Ciertas fascinaciones recientes por la ciencia han estado centradas en las fantasías que han despertado los futuros viajes a Marte. En 1988 un ingeniero visionario, Robert Zubrin, congregó en Colorado a más de setecientas personas de diferentes países para fundar la Sociedad de Marte. El objetivo de la sociedad es prepararse científicamente para la colonización del planeta rojo. Ya en 1976 encontramos antecedentes de este sueño en la obra de Gerard O´Neill titulada The High Frontier en la que diseñaba cómo serían las futuras ciudades marcianas. La idea entusiasmó a los medios de comunicación y a la NASA. Una especie de secta cuasireligiosa, erigida bajo el nombre de Sociedad L5, ejerció de lobby en el Congreso norteamericano para conseguir fondos para desarrollar el proyecto marciano propuesto por O´Neill. Llegar a Marte pasaba por financiar lanzaderas espaciales y consiguieron que el Congreso aprobara presupuestos de la NASA para fabricarlas. Sin embargo la realidad se ha acabado imponiendo. Las lanzaderas han resultado carísimas y los resultados son escasos pues apenas permiten alcanzar las denominadas “órbitas terrestres bajas”. Todo un fracaso presupuestario si lo comparamos con los resultados obtenidos.

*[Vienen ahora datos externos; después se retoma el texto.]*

Lemma our_segment (m : bool) (t : bytes) (b a : Z) (w : PcapWriter) :
  small t -> flowing lo lo_p hi hi_p b a w ->
  let w' := if m then write_segment now_us lo lo_p hi hi_p t w else write_segment now_us hi hi_p lo lo_p t w in
  exists us f, file_ w' = file_ w ++ records [(us, f)] /\ our_frame m t b a f
    /\ flowing lo lo_p hi hi_p (if m then b + segment_length f else b) (if m then a else a + segment_length f) w'.
Proof.
  intros Hs Hw w'. destruct Hends as (Hlo & _ & Hhi & _).
  destruct (segment_step now_us lo lo_p hi hi_p Hlo Hhi Hlt m t b a w Hw Hs)
    as (us & f & F1 & F2 & F3 & F4 & F5 & F6 & F7 & F8).
  exists us, f. split; [exact F1|]. destruct (conn_tcp m t f F7) as (C1 & C2 & C3). rewrite F6.
  split; [|exact F8]. unfold our_frame. auto 10.
Qed.

(** Where a text of the connection goes. *)
Lemma our_direction (c : TextCall) (m : bool) (t : bytes) :
  call_ok c -> ours c = Some (m, t) ->
  small t /\ text_call c = Some (t, if m then ((lo, lo_p), (hi, hi_p)) else ((hi, hi_p), (lo, lo_p))).
Proof.
  unfold ours. intros Hc H. destruct (text_call c) as [[t' [[si sp] [di dp]]]|] eqn:E; [|discriminate].
  destruct (text_call_ok c t' si sp di dp Hc E) as [_ Hs].
  destruct (bool_decide_reflect (((si, sp), (di, dp)) = ((lo, lo_p), (hi, hi_p)))) as [Q|_];
    [injection H as <- <-; rewrite Q; auto|].
  destruct (bool_decide_reflect (((si, sp), (di, dp)) = ((hi, hi_p), (lo, lo_p)))) as [Q|_]; [|discriminate].
  injection H as <- <-. rewrite Q. auto.
Qed.

Lemma our_text (c : TextCall) (m : bool) (t : bytes) (b a : Z) (w : PcapWriter) :
  call_ok c -> ours c = Some (m, t) -> flowing lo lo_p hi hi_p b a w ->
  exists us f, file_ (do_text now_us w c) = file_ w ++ records [(us, f)] /\ our_frame m t b a f
    /\ flowing lo lo_p hi hi_p (if m then b + segment_length f else b) (if m then a else a + segment_length f)
         (do_text now_us w c).
Proof.
  intros Hc Ho Hw. destruct (our_direction c m t Hc Ho) as [Hs E]. pose proof Hw as (_ & Hst & _).
  assert (S : forall si sp di dp, connKey si sp di dp = key -> text_call c = Some (t, ((si, sp), (di, dp))) ->
            do_text now_us w c = write_segment now_us si sp di dp t w).
  { intros si sp di dp Hk E'. rewrite (do_text_segment now_us c w t si sp di dp E').
    unfold ensureTcpHandshake. rewrite Hk, bool_decide_true by exact Hst. reflexivity. }
  pose proof (our_segment m t b a w Hs Hw) as H. cbv zeta in H.
  destruct m; [rewrite (S _ _ _ _ eq_refl E)|rewrite (S _ _ _ _ (key_reversed lo lo_p hi hi_p Hlt) E)]; exact H.
Qed.

(** What the frames of a capture say of the connection and of the datagrams. *)
Definition sent (mt : bool * bytes) : Z * bytes := (if mt.1 then lo else hi, mt.2).

Definition tells (cs : list TextCall) (fs ds : list bytes) : Prop :=
  map (fun f => (frame_src f, drop 54 f)) ds = map sent (omap ours cs) /\ datagrams fs = omap udp_call cs.

Lemma frames_cons (f : bytes) (fs : list bytes) :
  conn_frames (f :: fs) = conn_frames [f] ++ conn_frames fs /\ datagrams (f :: fs) = datagrams [f] ++ datagrams fs.
Proof.
  unfold conn_frames, datagrams. cbn [List.filter]. destruct (on_conn f), (is_udp f); split; reflexivity.
Qed.

Lemma frames_app (fs gs : list bytes) :
  conn_frames (fs ++ gs) = conn_frames fs ++ conn_frames gs /\ datagrams (fs ++ gs) = datagrams fs ++ datagrams gs.
Proof. unfold conn_frames, datagrams. rewrite !filter_app, map_app. split; reflexivity. Qed.

(** A call that is not a text of the connection. *)
Lemma other_call (c : TextCall) (w : PcapWriter) :
  call_ok c -> apart c -> ours c = None -> ready w ->
  let w' := do_text now_us w c in
  ready w' /\ (key ∈ tcp_started_ w' <-> key ∈ tcp_started_ w) /\ conn_seq_ w' !! key = conn_seq_ w !! key
  /\ exists l, file_ w' = file_ w ++ records l /\ Forall good (map snd l)
       /\ conn_frames (map snd l) = [] /\ datagrams (map snd l) = omap udp_call [c].
Proof.
  intros Hc Ha Ho Hw w'. destruct (text_call c) as [[t e]|] eqn:E.
  - destruct (other_text c w t e Hc Ha E Ho Hw) as (R & S & C & L). do 3 (split; [assumption|]).
    replace (omap udp_call [c]) with (@nil bytes) by (destruct c; (discriminate E || reflexivity)). exact L.
  - destruct c as [|p si sp di dp|]; try discriminate E. destruct Hc as [He Hs].
    destruct (udp_step p si sp di dp w Hw Hs He) as (R & S & C & us & f & F & G & O & D).
    split; [exact R|]. split; [unfold w'; rewrite S; reflexivity|]. split; [unfold w'; rewrite C; reflexivity|].
    exists [(us, f)]. split; [exact F|]. split; [repeat constructor; apply G|]. split; [exact O|exact D].
Qed.

(** Where the capture of the connection stands after the calls [cs]. *)
Lemma run_flowing (cs : list TextCall) (b a : Z) (w : PcapWriter) :
  Forall call_ok cs -> Forall apart cs -> flowing lo lo_p hi hi_p b a w ->
  exists l, file_ (do_texts now_us cs w) = file_ w ++ records l /\ Forall good (map snd l)
    /\ tells cs (map snd l) (conn_frames (map snd l)) /\ stream_ok lo b a (conn_frames (map snd l)).
Proof.
  intros H. revert b a w. induction H as [|c cs Hc _ IH]; intros b a w Ha Hw.
  - exists []. split; [symmetry; apply app_nil_r|]. repeat split. constructor.
  - inversion_clear Ha as [|? ? Ac Acs]. destruct (ours c) as [[m t]|] eqn:Ho.
    + destruct (our_text c m t b a w Hc Ho Hw) as (us & f & F & (G & O & U & S & D & Q & K) & Fl).
      destruct (IH _ _ _ Acs Fl) as (l & E & Gl & [T1 T2] & St). exists ((us, f) :: l).
      change (do_texts now_us (c :: cs) w) with (do_texts now_us cs (do_text now_us w c)).
      rewrite E, F, <- app_assoc. change ((us, f) :: l) with ([(us, f)] ++ l). rewrite records_app.
      split; [reflexivity|]. cbn [map app snd]. split; [constructor; assumption|].
      destruct (frames_cons f (map snd l)) as [C1 C2]. unfold tells. rewrite C1, C2. unfold conn_frames at 1 3.
      unfold datagrams at 1. cbn [List.filter]. rewrite O, U. cbn [map app omap list_omap stream_ok]. rewrite Ho.
      assert (N : udp_call c = None) by (unfold ours in Ho; destruct c; [reflexivity|discriminate Ho|reflexivity]).
      rewrite N. split; [split; [|exact T2]|].
      * cbn [map]. rewrite T1, S, D. reflexivity.
      * rewrite S. destruct m; [rewrite Z.eqb_refl|rewrite (proj2 (Z.eqb_neq _ _) Hne)]; auto.
    + destruct (other_call c w Hc Ac Ho (proj1 Hw)) as (R & S & C & l1 & F & G1 & O & D).
      assert (Fl : flowing lo lo_p hi hi_p b a (do_text now_us w c)).
      { destruct Hw as (_ & Hst & Hcs). split; [exact R|]. split; [apply S, Hst|exact (eq_trans C Hcs)]. }
      destruct (IH _ _ _ Acs Fl) as (l & E & Gl & [T1 T2] & St). exists (l1 ++ l).
      change (do_texts now_us (c :: cs) w) with (do_texts now_us cs (do_text now_us w c)).
      rewrite E, F, <- app_assoc, records_app. split; [reflexivity|].
      rewrite map_app. split; [apply Forall_app; auto|].
      destruct (frames_app (map snd l1) (map snd l)) as [C1 C2]. unfold tells. rewrite C1, C2, O, D.
      cbn [app omap list_omap]. rewrite Ho. split; [split; [exact T1|]|exact St].
      rewrite T2. change (c :: cs) with ([c] ++ cs). symmetry. apply (omap_app udp_call [c] cs).
Qed.

(** The frames that open a connection: who sends, flags, numbers. *)
Definition opening (m : bool) : list (Z * Z * Z * Z) :=
  let x := if m then lo else hi in
  let y := if m then hi else lo in
  [(x, 0x02, 1000, 0); (y, 0x12, 2000, 1001); (x, 0x10, 1001, 2001)].

Lemma opening_frames (m : bool) (l : list bytes) :
  Forall (fun f => (if m then tcp_of lo lo_p hi hi_p [] f else tcp_of hi hi_p lo lo_p [] f)
            \/ (if m then tcp_of hi hi_p lo lo_p [] f else tcp_of lo lo_p hi hi_p [] f)) l ->
  conn_frames l = l /\ datagrams l = [].
Proof.
  intros H. induction H as [|f l Hf _ [IH1 IH2]]; [split; reflexivity|].
  assert (K : on_conn f = true /\ is_udp f = false).
  { destruct Hf as [Hf|Hf]; [destruct (conn_tcp m [] f Hf) as (A & B & _)|]; [auto|].
    destruct (conn_tcp (negb m) [] f) as (A & B & _); [destruct m; exact Hf|auto]. }
  destruct K as [A B]. unfold conn_frames, datagrams in *. cbn [List.filter]. rewrite A, B, IH1. auto.
Qed.

(** The first text: the handshake from its sender, then its segment. *)
Lemma first_text (c : TextCall) (m : bool) (t : bytes) (w : PcapWriter) :
  call_ok c -> ours c = Some (m, t) -> ready w -> key ∉ tcp_started_ w ->
  exists l us f, file_ (do_text now_us w c) = file_ w ++ records (l ++ [(us, f)]) /\ Forall good (map snd l)
    /\ map summary (map snd l) = opening m /\ conn_frames (map snd l) = map snd l /\ datagrams (map snd l) = []
    /\ our_frame m t 1001 2001 f
    /\ flowing lo lo_p hi hi_p (if m then 1001 + segment_length f else 1001)
         (if m then 2001 else 2001 + segment_length f) (do_text now_us w c).
Proof.
  intros Hc Ho Hw Hst. destruct (our_direction c m t Hc Ho) as [Hs E]. destruct Hends as (Hlo & _ & Hhi & _).
  assert (H : exists wh, do_text now_us w c = (if m then write_segment now_us lo lo_p hi hi_p t wh
                                              else write_segment now_us hi hi_p lo lo_p t wh)
    /\ exists l, file_ wh = file_ w ++ records l /\ Forall good (map snd l) /\ map summary (map snd l) = opening m
       /\ (conn_frames (map snd l) = map snd l /\ datagrams (map snd l) = []) /\ flowing lo lo_p hi hi_p 1001 2001 wh).
  { destruct m; eexists; (split; [exact (do_text_segment now_us c w _ _ _ _ _ E)|]).
    - destruct (handshake_start now_us lo lo_p hi hi_p lo lo_p hi hi_p w Hlo Hhi eq_refl Hst Hw) as (l & L1 & L2 & L3 & L4 & L5).
      exists l. do 3 (split; [assumption|]). split; [exact (opening_frames true _ L4)|exact L5].
    - destruct (handshake_start now_us lo lo_p hi hi_p hi hi_p lo lo_p w Hhi Hlo (key_reversed lo lo_p hi hi_p Hlt) Hst Hw)
        as (l & L1 & L2 & L3 & L4 & L5).
      exists l. do 3 (split; [assumption|]). split; [exact (opening_frames false _ L4)|exact L5]. }
  destruct H as (wh & Ew & l & L1 & L2 & L3 & [L4 L5] & L6).
  pose proof (our_segment m t 1001 2001 wh Hs L6) as K. cbv zeta in K. rewrite <- Ew in K.
  destruct K as (us & f & F1 & F2 & F3). exists l, us, f. rewrite F1, L1, <- app_assoc, <- records_app. auto 10.
Qed.

Lemma run_fresh (cs : list TextCall) (w : PcapWriter) (m : bool) (t : bytes) (rest : list (bool * bytes)) :
  Forall call_ok cs -> Forall apart cs -> ready w -> key ∉ tcp_started_ w -> omap ours cs = (m, t) :: rest ->
  exists l hs ds, file_ (do_texts now_us cs w) = file_ w ++ records l /\ Forall good (map snd l)
    /\ conn_frames (map snd l) = hs ++ ds /\ map summary hs = opening m
    /\ tells cs (map snd l) ds /\ stream_ok lo 1001 2001 ds.
Proof.
  intros H. revert w. induction H as [|c cs Hc Hcs IH]; intros w Ha Hw Hst Hf; [discriminate|].
  inversion_clear Ha as [|? ? Ac Acs]. cbn [omap list_omap] in Hf.
  change (do_texts now_us (c :: cs) w) with (do_texts now_us cs (do_text now_us w c)).
  assert (U : omap udp_call (c :: cs) = omap udp_call [c] ++ omap udp_call cs)
    by (change (c :: cs) with ([c] ++ cs); apply omap_app).
  destruct (ours c) as [[m' t']|] eqn:Ho.
  - injection Hf as -> -> Hr.
    destruct (first_text c m t w Hc Ho Hw Hst) as (l1 & us & f & F & G1 & S1 & O1 & D1 & (G & O & V & S & D & Q & K) & Fl).
    destruct (run_flowing cs _ _ _ Hcs Acs Fl) as (l & E & Gl & [T1 T2] & St).
    exists ((l1 ++ [(us, f)]) ++ l), (map snd l1), (f :: conn_frames (map snd l)).
    rewrite E, F, <- app_assoc, <- records_app. split; [reflexivity|].
    destruct (frames_app (map snd (l1 ++ [(us, f)])) (map snd l)) as [C1 C2].
    destruct (frames_app (map snd l1) [f]) as [C3 C4]. rewrite !map_app in *. cbn [map snd] in *.
    assert (B : conn_frames [f] = [f] /\ datagrams [f] = [])
      by (unfold conn_frames, datagrams; cbn [List.filter]; rewrite O, V; auto).
    destruct B as [B1 B2]. unfold tells. rewrite C1, C2, C3, C4, O1, D1, B1, B2, <- app_assoc.
    split; [apply Forall_app; split; [exact G1|constructor; [exact G|exact Gl]]|].
    split; [rewrite <- app_assoc; reflexivity|]. split; [exact S1|]. split; [split|].
    + cbn [map omap list_omap]. rewrite Ho. cbn [map]. rewrite T1, S, D. reflexivity.
    + assert (N : omap udp_call [c] = []) by (unfold ours in Ho; destruct c; [reflexivity|discriminate Ho|reflexivity]).
      rewrite U, N. exact T2.
    + cbn [stream_ok]. rewrite S. destruct m; [rewrite Z.eqb_refl|rewrite (proj2 (Z.eqb_neq _ _) Hne)]; auto.
  - destruct (other_call c w Hc Ac Ho Hw) as (R & S & C & l1 & F & G1 & O & D).
    destruct (IH _ Acs R) as (l & hs & ds & E & Gl & Hl & Sm & [T1 T2] & St); [rewrite S; exact Hst|exact Hf|].
    exists (l1 ++ l), hs, ds. rewrite E, F, <- app_assoc, records_app. split; [reflexivity|].
    destruct (frames_app (map snd l1) (map snd l)) as [C1 C2]. rewrite map_app. unfold tells. rewrite C1, C2, O, D, Hl, U.
    cbn [omap list_omap]. rewrite Ho.
    split; [apply Forall_app; auto|]. split; [reflexivity|]. split; [exact Sm|].
    split; [split; [exact T1|rewrite T2; reflexivity]|exact St].
Qed.

End Connection.

(** The number the handshake leaves to the one that sent it, and to the other. *)
Definition after_opening (opener : bool) : Z := if opener then 1001 else 2001.

Lemma continues_opening (lo hi : Z) (m : bool) (t : bytes) (rest : list (bool * bytes)) (ds : list bytes) :
  hi <> lo -> map (fun f => (frame_src f, drop 54 f)) ds = map (sent lo hi) ((m, t) :: rest) ->
  stream_ok lo 1001 2001 ds ->
  (stream_ok lo (after_opening m) (after_opening (negb m)) ds <-> m = true).
Proof.
  intros Hne E St. destruct m; [tauto|]. split; [|discriminate]. cbn [after_opening negb]. intros St'. exfalso.
  destruct ds as [|f ds]; [discriminate E|]. cbn in E. injection E as Es _ _. cbn [stream_ok] in St, St'.
  rewrite Es, (proj2 (Z.eqb_neq _ _) Hne) in St, St'. destruct St as [Q _], St' as [Q' _]. rewrite Q in Q'. vm_compute in Q'. discriminate Q'.
Qed.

Cuando la Sociedad L5 cayó en el olvido, la Sociedad de Marte de Zubrin tomó el relevo. Gracias a los fondos arrancados a un magnate del petróleo texano, Edward T. Bass, pudieron poner en marcha el proyecto Biosfera 2. Se trataba de demostrar (aquí en la Tierra) que se podría vivir en las condiciones adversas de Marte. En 1991 los medios de comunicación cubrieron la noticia. Cuatro hombres y cuatro mujeres, vestidos con uniformes estilo Star Trek se introducían en un terrario que reproducía las condiciones en las que se hallarían los futuros habitantes de Marte. Se encerraron durante dos años para intentar sobrevivir reciclando agua, aire y desperdicios, así como generando cultivos para vivir sin necesidad de elementos ajenos. Este experimento de vida marciana acabó siendo un fraude. Al cabo de pocas semanas el aire faltaba, los cultivos estaban muertos y todo el terrario se había convertido en una ciénaga. Para disimular el fracaso, y justificar la cantidad de dinero invertido, se había introducido aire y comida a escondidas y se habían utilizado depuradores para reducir el peligroso dióxido de carbono. Este fracaso no ha impedido que Zubrin, y otros entusiastas, siga proponiendo audaces proyectos que son recogidos con un entusiasmo casi espiritual por la prensa. Y es que si los periodistas veneran la ciencia como a una diosa, el público acabará practicando una nueva religión.